_ACTION ITEM_
In the records below, find the line containing "filter isEnabled data" and the line containing "Definition counts (tableData"; please repeat exactly the lines from one to the other, both included, and nothing more.

[Saved data entries]
◆ ◆ ◆ ◆ ◆

(** The backward loop [for (let i = index - 1; i >= 0; i--)] with [i + 1]
    as the recursion argument: block [j = i - 1] is visited, its content is
    put in front of [ancestors] when its level is below [currentLevel], and
    the loop breaks at level 0. The loop is entered with [index] a position
    of [blocks], so [blocks[j]] is always defined. *)
Fixpoint lookBack (blocks : list Block.t) (i : nat) (currentLevel : N)
    (ancestors : list str) : list str :=
  match i with
  | O => ancestors
  | S j =>
      match nth_error blocks j with
      | None => ancestors
      | Some b =>
          if (Block.level b <? currentLevel)%N then
            if (Block.level b =? 0)%N then Block.content b :: ancestors
            else lookBack blocks j (Block.level b) (Block.content b :: ancestors)
          else lookBack blocks j currentLevel ancestors
      end
  end.

(** Step 1 of the [forEach] body: the ancestors of [block] at [index]. *)
Definition ancestorsOf (blocks : list Block.t) (index : nat) (block : Block.t) : list str :=
  lookBack blocks index (Block.level block) [].

(** The rows one block contributes: the body of the [forEach] of
    [tableData]. *)
Definition tableRows (blocks : list Block.t) (index : nat) (block : Block.t)
    : list TableRow.t :=
  let ancestors := ancestorsOf blocks index block in
  let lapses := or0 (match Block.srsData block with
                     | Some srs => SrsData.lapses srs | None => None end) in
  let disabled := orFalse (match Block.srsData block with
                           | Some srs => SrsData.disabled srs | None => None end) in
  let repetitions := match Block.srsData block with
                     | Some srs => SrsData.repetitions srs | None => 0%N end in
  let row id front back type :=
    TableRow.mk id (Block.id block) ancestors front back type lapses disabled repetitions in
  let content := Block.content block in
  if includes (lit "::") content then
    let parts := map trim (split (lit "::") content) in
    match nth_error parts 0, nth_error parts 1 with
    | Some front, Some back =>
        if truthy front && truthy back then
          [ row (Block.id block ++ lit "-fwd") front back bidirectional;
            row (Block.id block ++ lit "-bwd") back front bidirectional ]
        else []
    | _, _ => []
    end
  else if includes (lit ";;") content then
    let parts := map trim (split (lit ";;") content) in
    match nth_error parts 0, nth_error parts 1 with
    | Some front, Some back =>
        if truthy front && truthy back then
          [ row (Block.id block ++ lit "-fwd") front back forward ]
        else []
    | _, _ => []
    end
  else if cloze_test content then
    [ row (Block.id block ++ lit "-cloze") content (lit "...") cloze ]
  else [].

(** [blocks.forEach((block, index) => ...)], pushing onto [rows]. *)
Fixpoint forEachRow (blocks : list Block.t) (index : nat) (rest : list Block.t)
    (rows : list TableRow.t) : list TableRow.t :=
  match rest with
  | [] => rows
  | block :: rest' =>
      forEachRow blocks (S index) rest' (rows ++ tableRows blocks index block)
  end.

Definition tableData (blocks : list Block.t) : list TableRow.t :=
  forEachRow blocks 0 blocks [].

Inductive TabType := all | leech | struggling | disabled | enabled | new.

(** The predicates of the tab filter and of the tab counts. *)
Definition isLeech (leechThreshold : Z) (r : TableRow.t) : bool :=
  (leechThreshold <=? Z.of_N (TableRow.lapses r))%Z && negb (TableRow.disabled r).
Definition isStruggling (leechThreshold : Z) (r : TableRow.t) : bool :=
  (0 <? TableRow.lapses r)%N && (Z.of_N (TableRow.lapses r) <? leechThreshold)%Z
  && negb (TableRow.disabled r).
Definition isDisabled (r : TableRow.t) : bool := TableRow.disabled r.
Definition isNew (r : TableRow.t) : bool :=
  (TableRow.repetitions r =? 0)%N && negb (TableRow.disabled r).
Definition isEnabled (r : TableRow.t) : bool := negb (TableRow.disabled r).

(** The [switch (activeTab)] of [getFilteredData]. *)
Definition tabFilter (activeTab : TabType) (leechThreshold : Z)
    (data : list TableRow.t) : list TableRow.t :=
  match activeTab with
  | leech => filter (isLeech leechThreshold) data
  | struggling => filter (isStruggling leechThreshold) data
  | disabled => filter isDisabled data
  | new => filter isNew data
  | enabled => filter isEnabled data
  | all => data
  end.

Module Counts.
Record t := mk {
  leech : nat; struggling : nat; disabled : nat; new : nat; enabled : nat; all : nat
}.
End Counts.

Definition counts (tableData : list TableRow.t) (leechThreshold : Z) : Counts.t :=
  Counts.mk (List.length (filter (isLeech leechThreshold) tableData))
            (List.length (filter (isStruggling leechThreshold) tableData))
            (List.length (filter isDisabled tableData))
            (List.length (filter isNew tableData))
            (List.length (filter isEnabled tableData))
            (List.length tableData).

Section TextFilter.
(** [String.prototype.toLowerCase], a function of the JavaScript runtime. *)
Variable toLowerCase : str -> str.

Definition textFilter (searchTerm : str) (data : list TableRow.t) : list TableRow.t :=
  if truthy searchTerm then
    let lower := toLowerCase searchTerm in
    filter (fun row =>
              includes lower (toLowerCase (TableRow.front row))
              || includes lower (toLowerCase (TableRow.back row))
              || existsb (fun a => includes lower (toLowerCase a)) (TableRow.ancestors row))
           data
  else data.

Definition getFilteredData (tableData : list TableRow.t) (searchTerm : str)
    (activeTab : TabType) (settings : AppSettings.t) : list TableRow.t :=
  tabFilter activeTab (AppSettings.leechThreshold settings) (textFilter searchTerm tableData).

(** [handlePracticeFiltered]: the ids handed to [onStartStudy]. *)
Definition handlePracticeFiltered (tableData : list TableRow.t) (searchTerm : str)
    (activeTab : TabType) (settings : AppSettings.t) : list str :=
  map TableRow.id (getFilteredData tableData searchTerm activeTab settings).
End TextFilter.

End CardTable.

(* ================================================================== *)
(** * Study session (component [StudySession]) *)
(* ================================================================== *)

Definition Flashcard_eq_dec (a b : Flashcard.t) : {a = b} + {a <> b}.
Proof. repeat decide equality. Defined.

Definition queue_eqb (q1 q2 : list Flashcard.t) : bool :=
  if list_eq_dec Flashcard_eq_dec q1 q2 then true else false.

Definition card_opt_eqb (c1 c2 : option Flashcard.t) : bool :=
  match c1, c2 with
  | None, None => true
  | Some a, Some b => if Flashcard_eq_dec a b then true else false
  | _, _ => false
  end.

Definition mode_eqb (m1 m2 : Mode) : bool :=
  match m1, m2 with
  | spaced, spaced | all, all | mode_order, mode_order | flashcards, flashcards => true
  | _, _ => false
  end.

Module StudySession.

Inductive Direction := swipe_left | swipe_right.

(** What a pending [setTimeout] callback does when it fires. A callback
    is a closure of the render that created it, so it carries the values
    of that render which it reads. *)
Inductive TimerAction :=
| Requeue (cardToRequeue : Flashcard.t)
| AutoFlip (isFlipped : bool)
| AutoGood (currentCard : option Flashcard.t) (currentIndex queueLength : nat)
| NextCard (currentIndex queueLength : nat).

Record Timer := mkTimer { handle : nat; due : Z; action : TimerAction }.

(** The state of a mounted session: props ([documents], [settings],
    [mode]), React state, the two refs, and the timers of the event loop
    with its clock. State that only drives the presentation (reveal, hint,
    menu, edit form, swipe animation, search box) is left out. *)
Record t := mk {
  documents : list Document.t;
  settings : AppSettings.t;
  mode : Mode;
  originalQueue : list Flashcard.t;
  queue : list Flashcard.t;
  currentIndex : nat;
  isFlipped : bool;
  isPlaying : bool;
  missedCards : list str;
  currentIndexRef : nat;
  autoPlayRef : option nat;
  timers : list Timer;
  nextHandle : nat;
  now : Z;
  mounted : bool
}.

Definition setDocuments (f : list Document.t -> list Document.t) (s : t) : t :=
  mk (f (documents s)) (settings s) (mode s) (originalQueue s) (queue s) (currentIndex s)
     (isFlipped s) (isPlaying s) (missedCards s) (currentIndexRef s) (autoPlayRef s)
     (timers s) (nextHandle s) (now s) (mounted s).
Definition setQueue (f : list Flashcard.t -> list Flashcard.t) (s : t) : t :=
  mk (documents s) (settings s) (mode s) (originalQueue s) (f (queue s)) (currentIndex s)
     (isFlipped s) (isPlaying s) (missedCards s) (currentIndexRef s) (autoPlayRef s)
     (timers s) (nextHandle s) (now s) (mounted s).
Definition setCurrentIndex (f : nat -> nat) (s : t) : t :=
  mk (documents s) (settings s) (mode s) (originalQueue s) (queue s) (f (currentIndex s))
     (isFlipped s) (isPlaying s) (missedCards s) (currentIndexRef s) (autoPlayRef s)
     (timers s) (nextHandle s) (now s) (mounted s).
Definition setIsFlipped (b : bool) (s : t) : t :=
  mk (documents s) (settings s) (mode s) (originalQueue s) (queue s) (currentIndex s)
     b (isPlaying s) (missedCards s) (currentIndexRef s) (autoPlayRef s)
     (timers s) (nextHandle s) (now s) (mounted s).
Definition setIsPlaying (b : bool) (s : t) : t :=
  mk (documents s) (settings s) (mode s) (originalQueue s) (queue s) (currentIndex s)
     (isFlipped s) b (missedCards s) (currentIndexRef s) (autoPlayRef s)
     (timers s) (nextHandle s) (now s) (mounted s).
Definition setMissedCards (f : list str -> list str) (s : t) : t :=
  mk (documents s) (settings s) (mode s) (originalQueue s) (queue s) (currentIndex s)
     (isFlipped s) (isPlaying s) (f (missedCards s)) (currentIndexRef s) (autoPlayRef s)
     (timers s) (nextHandle s) (now s) (mounted s).
Definition setCurrentIndexRef (i : nat) (s : t) : t :=
  mk (documents s) (settings s) (mode s) (originalQueue s) (queue s) (currentIndex s)
     (isFlipped s) (isPlaying s) (missedCards s) i (autoPlayRef s)
     (timers s) (nextHandle s) (now s) (mounted s).
Definition setAutoPlayRef (h : option nat) (s : t) : t :=
  mk (documents s) (settings s) (mode s) (originalQueue s) (queue s) (currentIndex s)
     (isFlipped s) (isPlaying s) (missedCards s) (currentIndexRef s) h
     (timers s) (nextHandle s) (now s) (mounted s).
Definition setTimers (ts : list Timer) (s : t) : t :=
  mk (documents s) (settings s) (mode s) (originalQueue s) (queue s) (currentIndex s)
     (isFlipped s) (isPlaying s) (missedCards s) (currentIndexRef s) (autoPlayRef s)
     ts (nextHandle s) (now s) (mounted s).
Definition setNow (n : Z) (s : t) : t :=
  mk (documents s) (settings s) (mode s) (originalQueue s) (queue s) (currentIndex s)
     (isFlipped s) (isPlaying s) (missedCards s) (currentIndexRef s) (autoPlayRef s)
     (timers s) (nextHandle s) n (mounted s).
Definition unmount (s : t) : t :=
  mk (documents s) (settings s) (mode s) (originalQueue s) (queue s) (currentIndex s)
     (isFlipped s) (isPlaying s) (missedCards s) (currentIndexRef s) (autoPlayRef s)
     (timers s) (nextHandle s) (now s) false.

(** [setTimeout(callback, delay)]: a new pending timer; its handle is the
    value returned. *)
Definition setTimeout (a : TimerAction) (delay : Z) (s : t) : t :=
  mk (documents s) (settings s) (mode s) (originalQueue s) (queue s) (currentIndex s)
     (isFlipped s) (isPlaying s) (missedCards s) (currentIndexRef s) (autoPlayRef s)
     (timers s ++ [mkTimer (nextHandle s) (now s + Z.max 0 delay) a])
     (S (nextHandle s)) (now s) (mounted s).

(** [clearTimeout(h)] *)
Definition clearTimeout (h : nat) (s : t) : t :=
  setTimers (filter (fun tm => negb (handle tm =? h)) (timers s)) s.

(** A session as [StudySession] mounts it on [cards]. *)
Definition start (cards : list Flashcard.t) (documents : list Document.t)
    (settings : AppSettings.t) (mode : Mode) (now : Z) : t :=
  mk documents settings mode cards cards 0 false false [] 0 None [] 1 now true.

Definition currentCard (s : t) : option Flashcard.t :=
  nth_error (queue s) (currentIndex s).

(** The function [handleRate] passes to [setQueue] when the delay has
    elapsed; [currentPos] is [currentIndexRef.current] read at that time. *)
Definition requeue (cardToRequeue : Flashcard.t) (currentPos : nat)
    (currentQueue : list Flashcard.t) : list Flashcard.t :=
  if List.length currentQueue <? currentPos then currentQueue ++ [cardToRequeue]
  else
    let insertIndex :=
      if currentPos <? List.length currentQueue then currentPos + 1 else currentPos in
    firstn insertIndex currentQueue ++ cardToRequeue :: skipn insertIndex currentQueue.

Definition handleRate (rating : Rating) (s : t) : t :=
  match currentCard s with
  | None => s
  | Some currentCard =>
      let s := setDocuments (handleUpdateCardProgress (now s) currentCard rating) s in
      if isFail rating then
        let cardToRequeue := currentCard in
        let s := setCurrentIndex (fun prev => prev + 1) s in
        setTimeout (Requeue cardToRequeue) (AppSettings.failDelay (settings s)) s
      else setCurrentIndex (fun prev => prev + 1) s
  end.
(** * The relational storage of pfnopt: [pfnopt/storages/rdb.py]

    A shallow embedding of [RDBStorage] and of the properties its
    specification states.  The committed contents of the backing store are
    an explicit value of type [DB]; every method of [RDBStorage] is a
    computation in a small state-and-exception monad over [DB]. *)

From Stdlib Require Import List String ZArith Bool Lia.
From Stdlib Require Import Floats.PrimFloat.
Import ListNotations.

Local Open Scope string_scope.
Local Open Scope list_scope.
Local Open Scope Z_scope.

(** ** Python values *)

(** A Python [float] is an IEEE 754 binary64 number; [==] on floats is the
    IEEE comparison, under which a NaN differs from itself. *)
Definition py_float_eq (a b : float) : bool := PrimFloat.eqb a b.

(** [datetime.now()] readings, as seconds on some clock. *)
Definition datetime := Z.

(** The values [json.dumps] accepts. *)
#[local] Set Warnings "-register-all".
Inductive json : Type :=
| JNull
| JBool (b : bool)
| JInt (n : Z)
| JFloat (x : float)
| JStr (s : string)
| JList (l : list json)
| JDict (d : list (string * json)).
#[local] Set Warnings "+register-all".
Lemma tidy_push_sample (key : string) (v : number) (m m' : metrics) :
  isNaN v = false -> tidy m -> push_sample key v m = Ok m' -> tidy m'.
Proof.
  intros Hv [Hnodup Hall]. unfold push_sample.
  destruct (lookup key m) as [arr|] eqn:Hl.
  - intros [= <-]. split; [rewrite push_at_keys; exact Hnodup|].
    apply push_at_entries; [|exact Hall].
    intros k a (Hi & Hne & Hnan). simpl. repeat split; [exact Hi | |].
    + destruct a; discriminate.
    + apply Forall_app. split; [exact Hnan | constructor; [exact Hv | constructor]].
  - destruct (inherited key) eqn:Hi; [discriminate|]. intros [= <-]. split.
    + rewrite map_app. simpl. apply NoDup_app; [exact Hnodup | repeat constructor; intros [] | ].
      intros x Hx [<-|[]]. apply lookup_None in Hl. contradiction.
    + apply Forall_app. split; [exact Hall|]. repeat constructor; [exact Hi | discriminate | exact Hv].
Qed.

Lemma tidy_push_all (leaves : list (string * number)) :
  Forall (fun kv => isNaN (snd kv) = false) leaves ->
  forall m m', tidy m -> push_all leaves m = Ok m' -> tidy m'.
Proof.
  induction 1 as [|[path v] rest Hv _ IH]; intros m m' Hm; simpl.
  - intros [= <-]. exact Hm.
  - destruct (push_sample path v m) as [m1|] eqn:H1; [|discriminate]. simpl.
    apply IH. exact (tidy_push_sample path v m m1 Hv Hm H1).
Qed.

Lemma tidy_empty : tidy [].
Proof. split; constructor. Qed.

◆ ◆ ◆ ◆ ◆

_RESULT FOR THIS TASK_
  | enabled => filter isEnabled data
  | all => data
  end.

Module Counts.
Record t := mk {
  leech : nat; struggling : nat; disabled : nat; new : nat; enabled : nat; all : nat
}.
End Counts.

Definition counts (tableData : list TableRow.t) (leechThreshold : Z) : Counts.t :=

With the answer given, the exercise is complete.